The requesting service provider further certified the following facts:
- The services provided by the requestor and the practice on behalf of the new company would constitute virtually all of the day-to-day requirements to operate an IONM business
- The requestor would limit the proposed arrangement in specific situations where existing surgeon clients would otherwise adopt the same model offered by a competitor
- The requestor would make substantially less profit under the proposed arrangement than under its existing model due to losing the professional component of IONM and the various discounts offered under the professional services agreement to remain competitive in the marketplace
- The requestor would prohibit the surgeon owners from referring beneficiaries of federal health care programs to the new company, but could not guarantee compliance
- The surgeon owners would likely refer federal health care program beneficiaries to the requestor (for the technical component of IONM) and the practice (for the professional component of IONM)
The HHS-OIG concluded the proposed arrangement would likely implicate AKS because at least one stream of income (the opportunity to generate a profit) could not fit within an AKS safe harbor. Relying on former guidance on contractual joint ventures, the HHS-OIG determined the proposed arrangement could be used as a vehicle to induce or reward referrals of services from the surgeon owners to the new company, the requestor, or both.
Key Takeaways
The HHS-OIG’s opinion reiterates a long-standing position that contracting parties cannot cure a suspect joint venture by “carving out” referrals of items or services for which a federal health care program may reimburse. Absent safe harbor protection, the HHS-OIG said it evaluates the totality of the circumstances to determine whether remuneration flowing through the joint venture is a disguised payment for referrals of federal health care program business outside of the joint venture.
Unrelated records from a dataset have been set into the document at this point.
(** Decoding succeeds on an even number of hexadecimal digits and gives bytes. *)
Lemma digit_value_hex b : is_ascii_hexdigit b = true →
  ∃ d, digit_value b = Some d ∧ 0 ≤ d < 16.
Proof.
  unfold is_ascii_hexdigit, digit_value. intros H.
  destruct (is_ascii_digit b) eqn:E1.
  { unfold is_ascii_digit in E1. apply in_range_true in E1. eexists; split; [done|lia]. }
  destruct (in_range 97 102 b) eqn:E2.
  { apply in_range_true in E2. eexists; split; [done|lia]. }
  destruct (in_range 65 70 b) eqn:E3; [|done].
  apply in_range_true in E3. eexists; split; [done|lia].
Qed.

Lemma hex_decode_total n s :
  length s = (2 * n)%nat → (∀ b, b ∈ s → is_ascii_hexdigit b = true) →
  ∃ bs, hex_decode s = Some bs ∧ length bs = n ∧ Forall is_byte bs.
Proof.
  revert s; induction n as [|n IH]; intros s Hl Hs.
  - destruct s; [|done]. by exists [].
  - destruct s as [|h [|l s]]; [done|cbn in Hl; lia|].
    destruct (IH s) as (bs & Hd & Hn & Hb); [cbn in Hl; lia|set_solver|].
    destruct (digit_value_hex h) as (a & Ha & ?); [set_solver|].
    destruct (digit_value_hex l) as (c & Hc & ?); [set_solver|].
    exists (a * 16 + c :: bs). cbn. rewrite Ha, Hc, Hd. split_and!; [done|lia|].
    constructor; [unfold is_byte; lia|done].
Qed.

Lemma length_be_bytes n v : length (be_bytes n v) = n.
Proof. induction n; cbn; lia. Qed.

Lemma be_bytes_is_byte n v : Forall is_byte (be_bytes n v).
Proof.
  induction n; cbn; constructor; [|done]. apply Z.mod_pos_bound. lia.
Qed.

Lemma be_val_go_be_bytes n v acc :
  be_val_go acc (be_bytes n v) = acc * 256 ^ Z.of_nat n + v mod 256 ^ Z.of_nat n.
Proof.
  revert acc; induction n as [|n IH]; intros acc.
  - cbn. rewrite Z.mod_1_r. lia.
  - rewrite Nat2Z.inj_succ, Z.pow_succ_r by lia. cbn [be_bytes be_val_go]. rewrite IH.
    rewrite (Z.mul_comm 256), (Z.rem_mul_r v) by lia. lia.
Qed.

Lemma be_val_be_bytes n v : be_val (be_bytes n v) = v mod 256 ^ Z.of_nat n.
Proof. unfold be_val. rewrite be_val_go_be_bytes. lia. Qed.

Lemma be_bytes_inj n v w :
  0 ≤ v < 256 ^ Z.of_nat n → 0 ≤ w < 256 ^ Z.of_nat n →
  be_bytes n v = be_bytes n w → v = w.
Proof.
  intros ?? H. apply (f_equal be_val) in H. rewrite !be_val_be_bytes in H.
  by rewrite !Z.mod_small in H.
Qed.

Lemma be_signed_be_bytes n v :
  (0 < n)%nat → - (256 ^ Z.of_nat n / 2) ≤ v < 256 ^ Z.of_nat n / 2 →
  be_signed n (be_bytes n v) = v.
Proof.
  intros Hn Hv. unfold be_signed. rewrite be_val_be_bytes.
  assert (H2 : 256 ^ Z.of_nat n = 2 * (256 ^ Z.of_nat n / 2)).
  { apply Z.div_exact; [done|]. destruct n; [lia|].
    rewrite Nat2Z.inj_succ, Z.pow_succ_r by lia.
    replace (256 * 256 ^ Z.of_nat n) with ((128 * 256 ^ Z.of_nat n) * 2) by lia.
    apply Z.mod_mul. lia. }
  set (M := 256 ^ Z.of_nat n / 2) in *. rewrite H2.
  destruct (Z.ltb_spec (v mod (2 * M)) M) as [Hlt|Hge].
  - destruct (decide (0 ≤ v)); [apply Z.mod_small; lia|].
    rewrite <- (Z.mod_unique v (2 * M) (-1) (v + 2 * M)) in Hlt; lia.
  - destruct (decide (0 ≤ v)); [rewrite Z.mod_small in Hge; lia|].
    rewrite <- (Z.mod_unique v (2 * M) (-1) (v + 2 * M)); lia.
Qed.

(** Signed values have different encodings. *)
Lemma be_bytes_signed_inj n v w :
  (0 < n)%nat →
  - (256 ^ Z.of_nat n / 2) ≤ v < 256 ^ Z.of_nat n / 2 →
  - (256 ^ Z.of_nat n / 2) ≤ w < 256 ^ Z.of_nat n / 2 →
  be_bytes n v = be_bytes n w → v = w.
Proof.
  intros Hn Hv Hw H. apply (f_equal (be_signed n)) in H.
  by rewrite !be_signed_be_bytes in H.
Qed.

Lemma be_val_go_app acc l k : be_val_go acc (l ++ k) = be_val_go (be_val_go acc l) k.
Proof. revert acc; induction l; cbn; done. Qed.

Lemma be_val_bound bs : Forall is_byte bs → 0 ≤ be_val bs < 256 ^ len bs.
Proof.
  unfold be_val, len. induction bs as [|b bs IH] using rev_ind; intros H; [cbn; lia|].
  apply Forall_app in H as [H Hb]. specialize (IH H).
  rewrite Forall_singleton in Hb. unfold is_byte in Hb.
  rewrite be_val_go_app, length_app. cbn [be_val_go length].
  rewrite Nat2Z.inj_add, Z.pow_add_r by lia. change (256 ^ Z.of_nat 1) with 256.
  lia.
Qed.
(* ===== verification/Radix.v ===== *)
(** * Numbers in text

    The digits of a number, the loop that prints them and the laws between
    printing and [from_str_radix]: what is printed in decimal, in
    hexadecimal, padded with zeros or in base 36 is read as the number. *)
From stdpp Require Import base list numbers strings pretty.
From Stdlib Require Import ZArith Lia.
From S2P Require Import Prelude.

(** A text of digits and the number it writes. *)
Definition digits (radix : Z) (ds : list Z) : Prop := Forall (λ d, 0 ≤ d < radix) ds.
Definition digits_number (radix acc : Z) (ds : list Z) : Z := foldl (λ acc d, acc * radix + d) acc ds.

(** [while value > 0 { output.push(value % radix); value /= radix }], reversed. *)
Fixpoint radix_go (fuel : nat) (radix n : Z) (acc : list Z) : list Z :=
  match fuel with
  | O => acc
  | S fuel => if 0 <? n then radix_go fuel radix (n / radix) (n mod radix :: acc) else acc
  end.
(** As many rounds as the number has bits are enough. *)
Definition radix_digits (radix n : Z) : list Z := radix_go (Z.to_nat (Z.log2 n + 1)) radix n [].

(** [char::to_digit] in base 36. *)
Definition digit36_value (b : Z) : option Z :=
  if is_ascii_digit b then Some (b - 48)
  else if is_ascii_lowercase b then Some (b - 87)
  else if is_ascii_uppercase b then Some (b - 55)
  else None.
Fixpoint value36 (acc : Z) (s : bytes) : option Z :=
  match s with
  | [] => Some acc
  | b :: s => d ← digit36_value b; value36 (acc * 36 + d) s
  end.
(** [i32::from_str_radix(s, 36)]. *)
Definition parse_i32_base36 (s : bytes) : option Z :=
  match s with
  | 45 :: s =>
      if is_empty s then None
      else v ← value36 0 s; if I32_MIN <=? - v then Some (- v) else None
  | _ =>
      let s := match s with 43 :: s => s | _ => s end in
      if is_empty s then None
      else v ← value36 0 s; if v <=? I32_MAX then Some v else None
  end.
Definition parse_i32 := parse_signed I32_MIN I32_MAX.
Definition parse_u32 := parse_unsigned 10 U32_MAX.
(** [{:0w}] of a number that is not negative. *)
Definition pad_zeros (width : nat) (s : str) : str := replicate (width - length s) 48 ++ s.

(** ** The digits of a number *)

Lemma digits_number_app radix acc l k :
  digits_number radix acc (l ++ k) = digits_number radix (digits_number radix acc l) k.
Proof. apply foldl_app. Qed.
Lemma digits_number_acc radix acc ds :
  digits_number radix acc ds = acc * radix ^ len ds + digits_number radix 0 ds.
Proof.
  revert acc. induction ds as [|d ds IH]; intros acc.
  - unfold len. cbn. lia.
  - cbn [digits_number foldl]. change (foldl _ ?a ds) with (digits_number radix a ds).
    rewrite IH, (IH (0 * radix + d)), len_cons, Z.pow_add_r by (done || apply len_nonneg). nia.
Qed.
Lemma digits_number_nonneg radix acc ds :
  0 ≤ radix → digits radix ds → 0 ≤ acc → 0 ≤ digits_number radix acc ds.
Proof.
  intros Hr H. revert acc. induction H as [|d ds Hd _ IH]; intros acc Ha; cbn; [done|].
  apply IH. nia.
Qed.
Lemma radix_go_app fuel radix n acc : radix_go fuel radix n acc = radix_go fuel radix n [] ++ acc.
Proof.
  revert n acc. induction fuel as [|fuel IH]; intros n acc; cbn; [done|].
  destruct (0 <? n); [|done]. rewrite IH, (IH _ [_]), <- (assoc_L (++)). done.
Qed.
Lemma radix_go_step radix fuel n : 0 < n →
  radix_go (S fuel) radix n [] = radix_go fuel radix (n / radix) [] ++ [n mod radix].
Proof. intros Hn. cbn. replace (0 <? n) with true by lia. apply radix_go_app. Qed.
Lemma radix_go_digits radix fuel n : 0 < radix → digits radix (radix_go fuel radix n []).
Proof.
  intros Hr. revert n. induction fuel as [|fuel IH]; intros n; [constructor|].
  destruct (Z.ltb_spec 0 n); [|cbn; replace (0 <? n) with false by lia; constructor].
  rewrite radix_go_step by done. apply Forall_app; split; [apply IH|].
  constructor; [by apply Z.mod_pos_bound|constructor].
Qed.
Lemma radix_go_number radix fuel n : 2 ≤ radix → 0 ≤ n < 2 ^ Z.of_nat fuel →
  digits_number radix 0 (radix_go fuel radix n []) = n.
Proof.
  intros Hr. revert n. induction fuel as [|fuel IH]; intros n Hn; [cbn in *; lia|].
  destruct (Z.ltb_spec 0 n); [|cbn; replace (0 <? n) with false by lia; cbn; lia].
  rewrite Nat2Z.inj_succ, Z.pow_succ_r in Hn by lia.
  rewrite radix_go_step, digits_number_app, IH;
    [|split; [apply Z.div_pos; lia|apply Z.div_lt_upper_bound; nia]|done].
  cbn. pose proof (Z.div_mod n radix). lia.
Qed.
Lemma length_radix_go radix fuel n : (length (radix_go fuel radix n []) ≤ fuel)%nat.
Proof.
  revert n. induction fuel as [|fuel IH]; intros n; [done|]. destruct (Z.ltb_spec 0 n).
  - rewrite radix_go_step, length_app by done. cbn. specialize (IH (n / radix)). lia.
  - cbn. replace (0 <? n) with false by lia. cbn. lia.
Qed.
(** The number of digits of a number below [radix ^ k]. *)
Lemma radix_go_log radix n : 2 ≤ radix → 0 < n → n < radix ^ Z.of_nat (Z.to_nat (Z.log2 n + 1)).
Proof.
  intros Hr Hn. pose proof (Z.log2_spec n Hn) as H. pose proof (Z.log2_nonneg n).
  rewrite Z2Nat.id by lia. replace (Z.log2 n + 1) with (Z.succ (Z.log2 n)) by lia.
  apply (Z.lt_le_trans _ (2 ^ Z.succ (Z.log2 n))); [lia|]. apply Z.pow_le_mono_l. lia.
Qed.
Lemma radix_go_stable radix f g n : 2 ≤ radix → 0 ≤ n < radix ^ Z.of_nat f → n < radix ^ Z.of_nat g →
  radix_go f radix n [] = radix_go g radix n [].
Proof.
  intros Hr. revert g n. induction f as [|f IH]; intros g n Hf Hg.
  - assert (n = 0) as -> by (cbn in Hf; lia). by destruct g.
  - destruct (Z.eq_dec n 0) as [->|Hne]; [by destruct g|].
    destruct g as [|g]; [cbn in Hg; lia|]. rewrite !Nat2Z.inj_succ, !Z.pow_succ_r in * by lia.
    rewrite !radix_go_step by lia. f_equal. apply IH.
    + split; [apply Z.div_pos; lia|apply Z.div_lt_upper_bound; lia].
    + apply Z.div_lt_upper_bound; lia.
Qed.
Lemma length_radix_digits radix k n : 2 ≤ radix → 0 < n < radix ^ Z.of_nat k →
  (0 < length (radix_digits radix n) ≤ k)%nat.
Proof.
  intros Hr Hn. unfold radix_digits.
  rewrite (radix_go_stable radix _ k); [|done|split; [lia|apply radix_go_log; lia]|lia].
  split; [|apply length_radix_go]. destruct k as [|k]; [cbn in Hn; lia|].
  rewrite radix_go_step, length_app by lia. cbn. lia.
Qed.
Lemma radix_digits_ok radix n : 2 ≤ radix → 0 ≤ n →
  digits radix (radix_digits radix n) ∧ digits_number radix 0 (radix_digits radix n) = n.
Proof.
  intros Hr Hn. split; [apply radix_go_digits; lia|]. apply radix_go_number; [done|].
  destruct (Z.eq_dec n 0) as [->|Hne]; [cbn; lia|].
  pose proof (Z.log2_spec n). rewrite Z2Nat.id by (pose proof (Z.log2_nonneg n); lia).
  replace (Z.log2 n + 1) with (Z.succ (Z.log2 n)) by lia. lia.
Qed.
Lemma radix_digits_not_nil radix n : 2 ≤ radix → 0 < n → radix_digits radix n ≠ [].
Proof.
  intros Hr Hn E. destruct (radix_digits_ok radix n) as [_ H]; [done|lia|].
  rewrite E in H. cbn in H. lia.
Qed.

(** ** Reading digits *)

Lemma hex_digit_not_sign d : 0 ≤ d < 36 → hex_digit d ≠ 43 ∧ hex_digit d ≠ 45.
Proof. unfold hex_digit. intros Hd. destruct (Z.ltb_spec d 10); lia. Qed.
Lemma digits_value_map radix acc ds : radix ≤ 16 → digits radix ds →
  digits_value radix acc (map hex_digit ds) = Some (digits_number radix acc ds).
Proof.
  intros Hr H. revert acc. induction H as [|d ds Hd _ IH]; intros acc; [done|].
  cbn -[digit_value hex_digit]. rewrite hex_digit_value by lia. by replace (d <? radix) with true by lia.
Qed.
Lemma digit36_hex_digit d : 0 ≤ d < 36 → digit36_value (hex_digit d) = Some d.
Proof.
  intros Hd. assert (d ∈ seqZ 0 36) as Hin by (apply elem_of_seqZ; lia). cbn in Hin.
  repeat (apply elem_of_cons in Hin as [->|Hin]; [done|]). by apply elem_of_nil in Hin.
Qed.
Lemma value36_map acc ds : digits 36 ds →
  value36 acc (map hex_digit ds) = Some (digits_number 36 acc ds).
Proof.
  intros H. revert acc. induction H as [|d ds Hd _ IH]; intros acc; [done|].
  cbn -[digit36_value hex_digit]. rewrite digit36_hex_digit by done. apply IH.
Qed.
(** A digit is no sign. *)
Lemma not_plus {A} b (x y : A) : b ≠ 43 → match b with 43 => x | _ => y end = y.
Proof. intros Hb. destruct b as [|p|p]; try done. by repeat (destruct p as [p|p|]; try done). Qed.
Lemma not_minus {A} b (x y : A) : b ≠ 45 → match b with 45 => x | _ => y end = y.
Proof. intros Hb. destruct b as [|p|p]; try done. by repeat (destruct p as [p|p|]; try done). Qed.
Lemma parse_unsigned_digits radix hi ds : radix ≤ 16 → digits radix ds → ds ≠ [] →
  digits_number radix 0 ds ≤ hi →
  parse_unsigned radix hi (map hex_digit ds) = Some (digits_number radix 0 ds).
Proof.
  intros Hr H Hne Hhi. unfold parse_unsigned. destruct ds as [|d ds]; [done|].
  inversion H as [|? ? Hd _]; subst. destruct (hex_digit_not_sign d) as [H1 H2]; [lia|].
  cbn [map]. rewrite not_plus by done.
  change (hex_digit d :: map hex_digit ds) with (map hex_digit (d :: ds)).
  rewrite digits_value_map by done. cbn [is_empty map]. by replace (_ <=? hi) with true by lia.
Qed.
Lemma parse_signed_digits lo hi ds : digits 10 ds → ds ≠ [] → digits_number 10 0 ds ≤ hi →
  parse_signed lo hi (map hex_digit ds) = Some (digits_number 10 0 ds).
Proof.
  intros H Hne Hhi. unfold parse_signed. destruct ds as [|d ds]; [done|].
  inversion H as [|? ? Hd _]; subst. destruct (hex_digit_not_sign d) as [H1 H2]; [lia|].
  cbn [map]. rewrite not_minus by done.
  by apply (parse_unsigned_digits 10 hi (d :: ds)).
Qed.
Lemma parse_i32_base36_digits ds : digits 36 ds → ds ≠ [] → digits_number 36 0 ds ≤ I32_MAX →
  parse_i32_base36 (map hex_digit ds) = Some (digits_number 36 0 ds).
Proof.
  intros H Hne Hhi. unfold parse_i32_base36. destruct ds as [|d ds]; [done|].
  inversion H as [|? ? Hd _]; subst. destruct (hex_digit_not_sign d) as [H1 H2]; [lia|].
  cbn [map]. rewrite not_minus by done.
  rewrite not_plus by done.
  change (hex_digit d :: map hex_digit ds) with (map hex_digit (d :: ds)).
  rewrite value36_map by done. cbn [is_empty map mbind option_bind].
  by replace (_ <=? I32_MAX) with true by lia.
Qed.

(** ** Printed numbers *)

(** A printed number has a digit. *)
Definition number_digits (radix n : Z) : list Z := if n =? 0 then [0] else radix_digits radix n.
Lemma number_digits_ok radix n : 2 ≤ radix → 0 ≤ n →
  digits radix (number_digits radix n) ∧ number_digits radix n ≠ []
  ∧ digits_number radix 0 (number_digits radix n) = n.
Proof.
  intros Hr Hn. unfold number_digits. destruct (Z.eqb_spec n 0) as [->|Hne].
  - split_and!; [constructor; [lia|constructor]|done..].
  - destruct (radix_digits_ok radix n Hr Hn). split_and!; [done| |done].
    apply radix_digits_not_nil; lia.
Qed.
Lemma lit_pretty_char x s : (x < 10)%N →
  lit (String (pretty_N_char x) s) = hex_digit (Z.of_N x) :: lit s.
Proof.
  intros Hx. assert (x ∈ [0;1;2;3;4;5;6;7;8;9]%N) as Hin by (rewrite !elem_of_cons; lia).
  repeat (apply elem_of_cons in Hin as [->|Hin]; [done|]). by apply elem_of_nil in Hin.
Qed.
Lemma lit_pretty_go fuel x s : Z.of_N x < 2 ^ Z.of_nat fuel →
  lit (pretty_N_go x s) = map hex_digit (radix_go fuel 10 (Z.of_N x) []) ++ lit s.
Proof.
  revert x s. induction fuel as [|fuel IH]; intros x s Hx.
  - assert (x = 0)%N as -> by (cbn in Hx; lia). by rewrite pretty_N_go_0.
  - destruct (N.eq_dec x 0) as [->|Hne]; [by rewrite pretty_N_go_0|].
    rewrite pretty_N_go_step by lia. rewrite Nat2Z.inj_succ, Z.pow_succ_r in Hx by lia.
    rewrite IH by (rewrite N2Z.inj_div; apply Z.div_lt_upper_bound; lia).
    rewrite lit_pretty_char by (apply N.mod_lt; lia).
    rewrite radix_go_step by lia. rewrite map_app, <- (assoc_L (++)), N2Z.inj_div, N2Z.inj_mod.
    done.
Qed.
Lemma to_dec_digits z : 0 ≤ z → to_dec z = map hex_digit (number_digits 10 z).
Proof.
  intros Hz. unfold to_dec, number_digits. destruct (Z.eqb_spec z 0) as [->|Hne]; [done|].
  destruct z as [|p|p]; [done| |lia]. change (pretty (Z.pos p)) with (pretty (N.pos p)).
  unfold pretty, pretty_N. destruct (decide (N.pos p = 0%N)) as [E|_]; [done|].
  rewrite (lit_pretty_go (Z.to_nat (Z.log2 (Z.pos p) + 1))).
  - by rewrite app_nil_r.
  - pose proof (Z.log2_spec (Z.pos p)). rewrite Z2Nat.id by (pose proof (Z.log2_nonneg (Z.pos p)); lia).
    cbn [Z.of_N]. replace (Z.log2 (Z.pos p) + 1) with (Z.succ (Z.log2 (Z.pos p))) by lia. lia.
Qed.
Lemma to_hex_go_digits fuel n acc : 0 < n < 16 ^ Z.of_nat fuel →
  to_hex_go fuel n (map hex_digit acc) = map hex_digit (radix_go fuel 16 n acc).
Proof.
  revert n acc. induction fuel as [|fuel IH]; intros n acc Hn; [cbn in Hn; lia|].
  rewrite Nat2Z.inj_succ, Z.pow_succ_r in Hn by lia. cbn [to_hex_go radix_go].
  replace (0 <? n) with true by lia. destruct (Z.ltb_spec n 16).
  - assert (n / 16 = 0) as -> by (apply Z.div_small; lia). by destruct fuel.
  - rewrite <- IH; [done|]. split; [apply Z.div_str_pos; lia|apply Z.div_lt_upper_bound; lia].
Qed.

(** Zeros before a number do not change it. *)
Lemma digits_number_zeros radix n ds : digits_number radix 0 (replicate n 0 ++ ds) = digits_number radix 0 ds.
Proof. rewrite digits_number_app. f_equal. induction n; cbn; [done|]. by rewrite Z.mul_0_l. Qed.
Lemma pad_zeros_digits width ds :
  pad_zeros width (map hex_digit ds) = map hex_digit (replicate (width - length ds) 0 ++ ds).
Proof.
  unfold pad_zeros. rewrite map_app, length_map. f_equal. generalize (width - length ds)%nat as n.
  induction n; cbn; [done|]. by f_equal.
Qed.
Lemma pad_zeros_inj width x y : 0 ≤ x → 0 ≤ y →
  pad_zeros width (to_dec x) = pad_zeros width (to_dec y) → x = y.
Proof.
  intros Hx Hy. rewrite !to_dec_digits, !pad_zeros_digits by done. intros H.
  destruct (number_digits_ok 10 x) as (Dx & _ & Nx), (number_digits_ok 10 y) as (Dy & _ & Ny);
    try lia.
  apply (f_equal (digits_value 10 0)) in H.
  rewrite !digits_value_map, !digits_number_zeros, Nx, Ny in H; [by simplify_eq|lia| |lia|];
    (apply Forall_app; split; [by apply Forall_replicate|done]).
Qed.

(** What is printed is read. *)
Lemma parse_signed_to_dec lo hi z : 0 ≤ z ≤ hi → parse_signed lo hi (to_dec z) = Some z.
Proof.
  intros Hz. destruct (number_digits_ok 10 z) as (Hd & Hne & Hn); [lia..|].
  rewrite to_dec_digits by lia. rewrite <- Hn at 2. apply parse_signed_digits; [done..|lia].
Qed.
Lemma parse_unsigned_to_dec hi z : 0 ≤ z ≤ hi → parse_unsigned 10 hi (to_dec z) = Some z.
Proof.
  intros Hz. destruct (number_digits_ok 10 z) as (Hd & Hne & Hn); [lia..|].
  rewrite to_dec_digits by lia. rewrite <- Hn at 2. apply parse_unsigned_digits; [lia|done..|lia].
Qed.
Lemma parse_i32_to_dec z : 0 ≤ z ≤ I32_MAX → parse_i32 (to_dec z) = Some z.
Proof. apply parse_signed_to_dec. Qed.
Lemma parse_u32_to_dec z : 0 ≤ z ≤ U32_MAX → parse_u32 (to_dec z) = Some z.
Proof. apply parse_unsigned_to_dec. Qed.

Lemma to_hex_digits n : 0 ≤ n < 2 ^ 64 → to_hex n = map hex_digit (number_digits 16 n).
Proof.
  intros Hn. unfold to_hex, number_digits. destruct (Z.eqb_spec n 0) as [->|Hne]; [done|].
  change (@nil Z) with (map hex_digit []). rewrite to_hex_go_digits by (cbn; lia). f_equal.
  apply radix_go_stable; [done|cbn; lia|]. apply radix_go_log; lia.
Qed.
Lemma parse_hex_to_hex hi n : 0 ≤ n ≤ hi → n < 2 ^ 64 → parse_unsigned 16 hi (to_hex n) = Some n.
Proof.
  intros Hn Hm. destruct (number_digits_ok 16 n) as (Hd & Hne & Hv); [lia..|].
  rewrite to_hex_digits by lia. rewrite <- Hv at 2. apply parse_unsigned_digits; [lia|done..|lia].
Qed.
Lemma parse_hex_padded width hi n : 0 ≤ n ≤ hi → n < 2 ^ 64 →
  parse_unsigned 16 hi (pad_zeros width (to_hex n)) = Some n.
Proof.
  intros Hn Hm. destruct (number_digits_ok 16 n) as (Hd & Hne & Hv); [lia..|].
  rewrite to_hex_digits, pad_zeros_digits by lia.
  rewrite parse_unsigned_digits; rewrite ?digits_number_zeros, ?Hv; try done; [| |lia].
  - apply Forall_app; split; [|done]. apply Forall_replicate. lia.
  - destruct (number_digits 16 n); [done|]. by destruct (width - _)%nat.
Qed.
The advisory opinion also outlined factors present in the proposed arrangement that, when taken together, increased the risk of fraud and abuse. Physicians and management companies should evaluate their existing relationships and future opportunities under this framework. If any streams of remuneration fall outside of safe harbor protection, the parties to the joint venture should consider whether:
- The physician-owners would have any reason to enter into the joint venture other than the opportunity to make a profit (e.g., improve patient care coordination or quality measures)
- The party in a position to receive referrals would be giving up a portion of its profits from such referrals to the party making them
- The financial incentives inherent in the joint venture could corrupt medical decision-making and result in overutilization or patient steering
- Physician-owners of a new joint venture would have meaningful participation in the business’s day-to-day operations
- Physician-owners are expanding into a related line of business requiring no up-front investment and little downside risk
- The new joint venture’s success would depend on referrals from the physician-owners
Given the volume of HHS-OIG guidance on this topic, many wonder whether the requestor actually desired to proceed with the proposed arrangement or if its request for an advisory opinion was no more than a competitive tactic to stamp out a new threat to its existing business model.